The school district asked community organizations to provide additional programs for students, and a number of churches, libraries and other groups planned to offer day camps and other activities.

Police Chief Garry McCarthy said he would take officers off desk duty and deploy them to deal with any protests as well as the thousands of students who could be roaming the streets. Chicago police reported no problems or violence related to the strike.

Union leaders and district officials were not far apart in their negotiations on compensation, Chicago Teachers Union President Karen Lewis said. But other issues – including potential changes to health benefits and a new teacher evaluation system based partly on students’ standardized test scores – remained unresolved, she said.

“This is a difficult decision and one we hoped we could have avoided,” Lewis said. “We must do things differently in this city if we are to provide our students with the education they so rightfully deserve.”

Republican presidential nominee Mitt Romney said Chicago teachers were turning their backs on thousands of students and that President Barack Obama was rooting for the striking educators.

Obama’s top spokesman said the president has not taken sides but is urging both the teachers and the city to settle quickly.
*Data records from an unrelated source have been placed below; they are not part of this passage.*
Lemma load_stmt s c :
  1 <= NQ c <= MAX_QUBITS → stmt_ok (NQ c) s → (length (OPS c) + length (stmt_ops (NQ c) s) <= MAX_OPS)%nat →
  gives (F := F) (load_line (show_stmt s) c) [] (add_stmts [s] c).
Proof.
  intros Hn Hok Hl. unfold MAX_QUBITS in Hn.
  assert (add_stmts [s] c = {| NQ := NQ c; HAS_MEASURE := HAS_MEASURE c || measures s; OPS := OPS c ++ stmt_ops (NQ c) s |}) as ->.
  { unfold add_stmts. cbn. by rewrite app_nil_r, orb_false_r. }
  destruct s as [|s|g q|g q1 q2| |]; cbn [measures stmt_ops show_stmt] in *; rewrite ?orb_false_r, ?app_nil_r.
  - by destruct c.
  - by destruct c.
  - destruct Hok as [Hg Hq]. destruct (scan_one g q Hg) as [Hscan Hplain]; [lia|].
    destruct (gate_words g (or_introl Hg)) as (H1 & H2 & Hlen).
    eapply load_plain; [exact Hplain|exact Hscan|lia|reflexivity|]. rewrite H1, H2, Hg. cbn [negb Z.eqb Pos.eqb].
    apply (gives_bind _ _ [] tt []); [by apply require_gives|]. apply add_op_gives; [cbn in Hl; lia|done].
  - destruct Hok as (Hg & Hq1 & Hq2). destruct (scan_two g q1 q2 Hg) as [Hscan Hplain]; [lia|lia|].
    destruct (gate_words g (or_intror Hg)) as (H1 & H2 & Hlen).
    assert (is_single g = false) as H3.
    { apply elem_gates2 in Hg. unfold gates2 in Hg. rewrite !elem_of_cons, elem_of_nil in Hg. by destruct Hg as [->|[->|[]]]. }
    eapply load_plain; [exact Hplain|exact Hscan|lia|reflexivity|]. rewrite H1, H2, H3, Hg. cbn [negb Z.eqb Pos.eqb].
    apply (gives_bind _ _ [] tt []); [by apply require_gives|]. apply (gives_bind _ _ [] tt []); [by apply require_gives|].
    apply add_op_gives; [cbn in Hl; lia|done].
  - eapply load_plain; [vm_compute; reflexivity|vm_compute; reflexivity|lia|reflexivity|].
    apply add_ghz_gives; [unfold MAX_QUBITS; cbn in Hok; lia|done].
  - rewrite orb_true_r. eapply load_plain; [vm_compute; reflexivity|vm_compute; reflexivity|lia|reflexivity|done].
Qed.

(** ** Whole files *)

Lemma plain_line s : line_plain s = true → str_forall (λ c, negb (c =? NEWLINE)%char) s = true ∧ (String.length s < 255)%nat.
Proof. unfold line_plain. rewrite !andb_true_iff, Nat.ltb_lt. intros [[[Hs Hl] _] _]. split; [done|lia]. Qed.

Lemma stmt_line n s :
  n <= MAX_QUBITS → stmt_ok n s →
  ∃ l, show_stmt s = ends_line l ∧ str_forall (λ c, negb (c =? NEWLINE)%char) l = true ∧ (String.length l < 255)%nat.
Proof.
  unfold MAX_QUBITS. intros Hn. destruct s as [|s|g q|g q1 q2| |]; cbn [stmt_ok show_stmt]; intros Hok; eexists; (split; [reflexivity|]).
  - split; [done|cbn; lia].
  - destruct Hok as [Hs Hl]. split; [exact Hs|cbn; lia].
  - destruct Hok as [Hg Hq]. apply plain_line. apply (scan_one g q); [done|lia].
  - destruct Hok as (Hg & Hq1 & Hq2). apply plain_line. apply (scan_two g q1 q2); [done|lia|lia].
  - by apply plain_line.
  - by apply plain_line.
Qed.

Lemma add_stmts_cons s p c : add_stmts p (add_stmts [s] c) = add_stmts (s :: p) c.
Proof. unfold add_stmts. cbn. by rewrite orb_false_r, app_nil_r, orb_assoc, app_assoc. Qed.

(** Reading a text with enough fuel. *)
Definition loads (t : string) (c d : circuit) : Prop :=
  ∀ fuel, (String.length t <= fuel)%nat → gives (F := F) (load_lines fuel t c) [] d.

Lemma loads_nil c : loads EmptyString c c.
Proof. by intros [|fuel]. Qed.

Lemma loads_line l t c c' d :
  str_forall (λ c, negb (c =? NEWLINE)%char) l = true → (String.length l < 255)%nat →
  gives (F := F) (load_line (ends_line l) c) [] c' → loads t c' d → loads (ends_line l +:+ t) c d.
Proof.
  intros Hs Hl Hline Ht fuel Hfuel. rewrite length_append in Hfuel. unfold ends_line in Hfuel. rewrite length_append in Hfuel.
  cbn in Hfuel. destruct fuel as [|fuel]; [lia|].
  assert (load_lines (F := F) (S fuel) (ends_line l +:+ t) c =
    (let '(line, rest) := fgets 255 (ends_line l +:+ t) in c ← load_line line c; load_lines fuel rest c)) as ->
    by (by destruct l).
  rewrite fgets_line by done. apply (gives_bind _ _ [] c' []); [done|]. apply Ht. lia.
Qed.

Lemma loads_qubits n t c d :
  1 <= n <= MAX_QUBITS → loads t {| NQ := n; HAS_MEASURE := HAS_MEASURE c; OPS := OPS c |} d →
  loads (show_qubits n +:+ t) c d.
Proof.
  unfold MAX_QUBITS. intros Hn. destruct (scan_qubits n) as [Hscan Hplain]; [lia|].
  destruct (plain_line _ Hplain) as [Hnl Hlen]. apply loads_line; [done|done|].
  eapply load_plain; [exact Hplain|exact Hscan|lia|reflexivity|]. cbn [String.eqb Ascii.eqb Bool.eqb negb Z.eqb Pos.eqb].
  unfold MAX_QUBITS. assert ((n <? 1) || (16 <? n) = false) as -> by lia. done.
Qed.

Lemma loads_stmt s t c d :
  1 <= NQ c <= MAX_QUBITS → stmt_ok (NQ c) s → (length (OPS c) + length (stmt_ops (NQ c) s) <= MAX_OPS)%nat →
  loads t (add_stmts [s] c) d → loads (show_stmt s +:+ t) c d.
Proof.
  intros Hn Hs Hl. destruct (stmt_line (NQ c) s) as (l & Hline & Hnl & Hlen); [lia|done|]. rewrite Hline.
  apply loads_line; [done|done|]. rewrite <-Hline. by apply load_stmt.
Qed.

Lemma loads_stmts p c :
  1 <= NQ c <= MAX_QUBITS → Forall (stmt_ok (NQ c)) p →
  (length (OPS c) + length (p ≫= stmt_ops (NQ c)) <= MAX_OPS)%nat →
  loads (foldr (λ s t, show_stmt s +:+ t) EmptyString p) c (add_stmts p c).
Proof.
  revert c. induction p as [|s p IH]; intros c Hn Hok Hl.
  - unfold add_stmts. cbn. rewrite orb_false_r, app_nil_r. destruct c. apply loads_nil.
  - apply Forall_cons in Hok as [Hs Hok]. cbn [mbind list_bind] in Hl. rewrite length_app in Hl.
    change (list_bind _ _ (stmt_ops (NQ c)) p) with (p ≫= stmt_ops (NQ c)) in Hl.
    apply loads_stmt; [done|done|lia|]. rewrite <-(add_stmts_cons s p c). apply IH; [done|done|].
    unfold add_stmts. cbn. rewrite app_nil_r, length_app. lia.
Qed.

Lemma loads_circuit t c path : loads t initial_circuit c → gives (F := F) (load_circuit (Some t) path initial_circuit) [] c.
Proof. intros Ht. by apply Ht. Qed.
End Load.

(** A two-qubit statement that the gates accept. *)
Definition distinct (s : cstmt) : Prop := match s with CTwo g q1 q2 => g = "cx"%string → q1 ≠ q2 | _ => True end.

Lemma ghz_ops_ok n : 2 <= n → Forall (op_ok n) (ghz_ops n).
Proof.
  intros Hn. apply List.Forall_cons; [left; cbn; split; [done|lia]|]. apply Forall_fmap, Forall_seq.
  intros q Hq. right. left. cbn. split; [done|]. lia.
Qed.

Lemma stmts_ok n p :
  1 <= n <= MAX_QUBITS → Forall (stmt_ok n) p → Forall distinct p →
  circuit_ok (add_stmts p {| NQ := n; HAS_MEASURE := false; OPS := [] |}).
Proof.
  intros Hn Hok Hd. split; [done|]. cbn. apply Forall_bind. rewrite Forall_forall in *. intros s Hs.
  specialize (Hok s Hs). specialize (Hd s Hs). destruct s as [|s|g q|g q1 q2| |]; cbn [stmt_ops]; try apply List.Forall_nil.
  - apply List.Forall_cons; [left; apply Hok|apply List.Forall_nil].
  - destruct Hok as (Hg & H1 & H2). apply List.Forall_cons; [right|apply List.Forall_nil]. cbn [mk_op gate op_a op_b].
    apply elem_gates2 in Hg. unfold gates2 in Hg. rewrite !elem_of_cons, elem_of_nil in Hg.
    destruct Hg as [->|[->|[]]]; [left|right]; auto.
  - by apply ghz_ops_ok.
Qed.

(** C20 (reading a circuit): a file that declares 1 to 16 qubits and then has any
    statements the register allows, one per line, with blank lines and comments
    anywhere and at most 4096 operations, is loaded without a message as exactly
    these operations, in order, [ghz] standing for its H and CNOT chain; when
    every [cx] names two different qubits, the circuit can then be run to the
    end. For every number type and random number. *)
Theorem load_circuit_text {F} `{FloatOps F} `{FloatLits F} (rand : nat → Z) (cexp : complex F → complex F)
    (n : Z) (p : list cstmt) (path : string) :
  1 <= n <= MAX_QUBITS → Forall (stmt_ok n) p → (length (p ≫= stmt_ops n) <= MAX_OPS)%nat →
  let c := {| NQ := n; HAS_MEASURE := existsb measures p; OPS := p ≫= stmt_ops n |} in
  gives (F := F) (load_circuit (Some (circuit_text n p)) path initial_circuit) [] c ∧
  (Forall distinct p → ∃ o, gives (simulate rand cexp true c) o tt).
Proof.
  intros Hn Hok Hl c. split.
  { apply loads_circuit, loads_qubits; [done|]. by apply loads_stmts. }
  intros Hd.
  pose proof (stmts_ok n p Hn Hok Hd) as Hc. pose proof Hc as [_ Hops]. change (circuit_ok c) in Hc.
  destruct (apply_ops_preserves cexp (λ _, True) n (OPS c) (basis n 0)) as (a & Hr & Hv & _); try done.
  { apply length_basis. lia. }
  by apply (simulate_after rand cexp c a).
Qed.

(** [qubits 3], a comment, a blank line, [h 1], [ghz], [swap 0 2], [measure] *)
Definition demo_stmts : list cstmt :=
  [CComment " three qubits"; CBlank; COne "h" 1; CGhz; CTwo "swap" 0 2; CMeasure].

Lemma load_circuit_text_witness :
  let c := {| NQ := 3; HAS_MEASURE := true; OPS := demo_stmts ≫= stmt_ops 3 |} in
  gives (F := double) (load_circuit (Some (circuit_text 3 demo_stmts)) "c.qc" initial_circuit) [] c ∧
  (Forall distinct demo_stmts → ∃ o, gives (simulate (λ _, 9) id true c) o tt).
Proof.
  apply (load_circuit_text (λ _, 9) id 3 demo_stmts "c.qc"); [unfold MAX_QUBITS; lia| |vm_compute; lia].
  repeat apply List.Forall_cons; try apply List.Forall_nil; cbn; repeat split; lia.
Defined.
Before the strike, some parents said they would not drop their children at strange schools where they didn’t know the other students or supervising adults.

As only a trickle of students arrived at some schools, April Logan said she wouldn’t leave her daughter, Ashanti, with an adult she didn’t know. Ashanti started school just a week earlier.
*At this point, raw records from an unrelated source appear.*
(* ===== verification/QasmExportProps.v ===== *)
(** * The exported program

    The exporter numbers the declared names in the order of their first
    declaration and emits, for every H and CNOT on declared names, the line the
    circuit VM emits for the same gate. Over the real numbers and on two qubits the
    exported statements mean what the two-qubit VM does, as far as it has the
    gates: the same amplitudes, and measured bits drawn from them. *)

From Stdlib Require Import ZArith Lia ZifyBool Ascii String Reals Lra.
From stdpp Require Import base list numbers strings.
From S2P Require Import Prelude.
From S2P Require Import Float64.
From S2P Require Import Kernel.
From S2P Require Import KernelSpec.
From S2P Require Import KernelReal.
From S2P Require Import Outcome.
From S2P Require Import CString.
From S2P Require Import Syntax.
From S2P Require Import Compiler.
From S2P Require Import Console.
From S2P Require Import ByteVM.
From S2P Require Import State2.
From S2P Require Import State2Props.
From S2P Require Import QCircuit.
From S2P Require Import QCircuitProps.
From S2P Require Import QCircuitReal.
From S2P Require Import QCircuitText.
From S2P Require Import QasmExport.
Open Scope Z_scope.

(** ** Names *)

(** The names declared, in order. *)
Definition declared (code : list Instruction) : list string :=
  omap (λ ins, match op ins with OP_QBIT => Some (arg1 ins) | _ => None end) code.

(** Each name at its first occurrence only. *)
Fixpoint distinct_from (seen : list string) (l : list string) : list string :=
  match l with
  | [] => []
  | x :: l => if decide (x ∈ seen) then distinct_from seen l else x :: distinct_from (seen ++ [x]) l
  end.

Lemma qbit_index_cons n qnames name :
  qbit_index (n :: qnames) name =
    if (n =? name)%string then 0 else if qbit_index qnames name =? -1 then -1 else 1 + qbit_index qnames name.
Proof. done. Qed.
“I don’t understand this. My baby just got into school,” Logan said Monday at the Benjamin Mays Academy, an elementary school, before turning around and taking her daughter home.

Some students blamed the district for interrupting their education.

“They’re not hurting the teachers. They’re hurting us,” said Ta’Shara Edwards, a student at Robeson High School on the city’s South Side. She said her mother made her come to class to do homework so she “wouldn’t suck up her light bill.”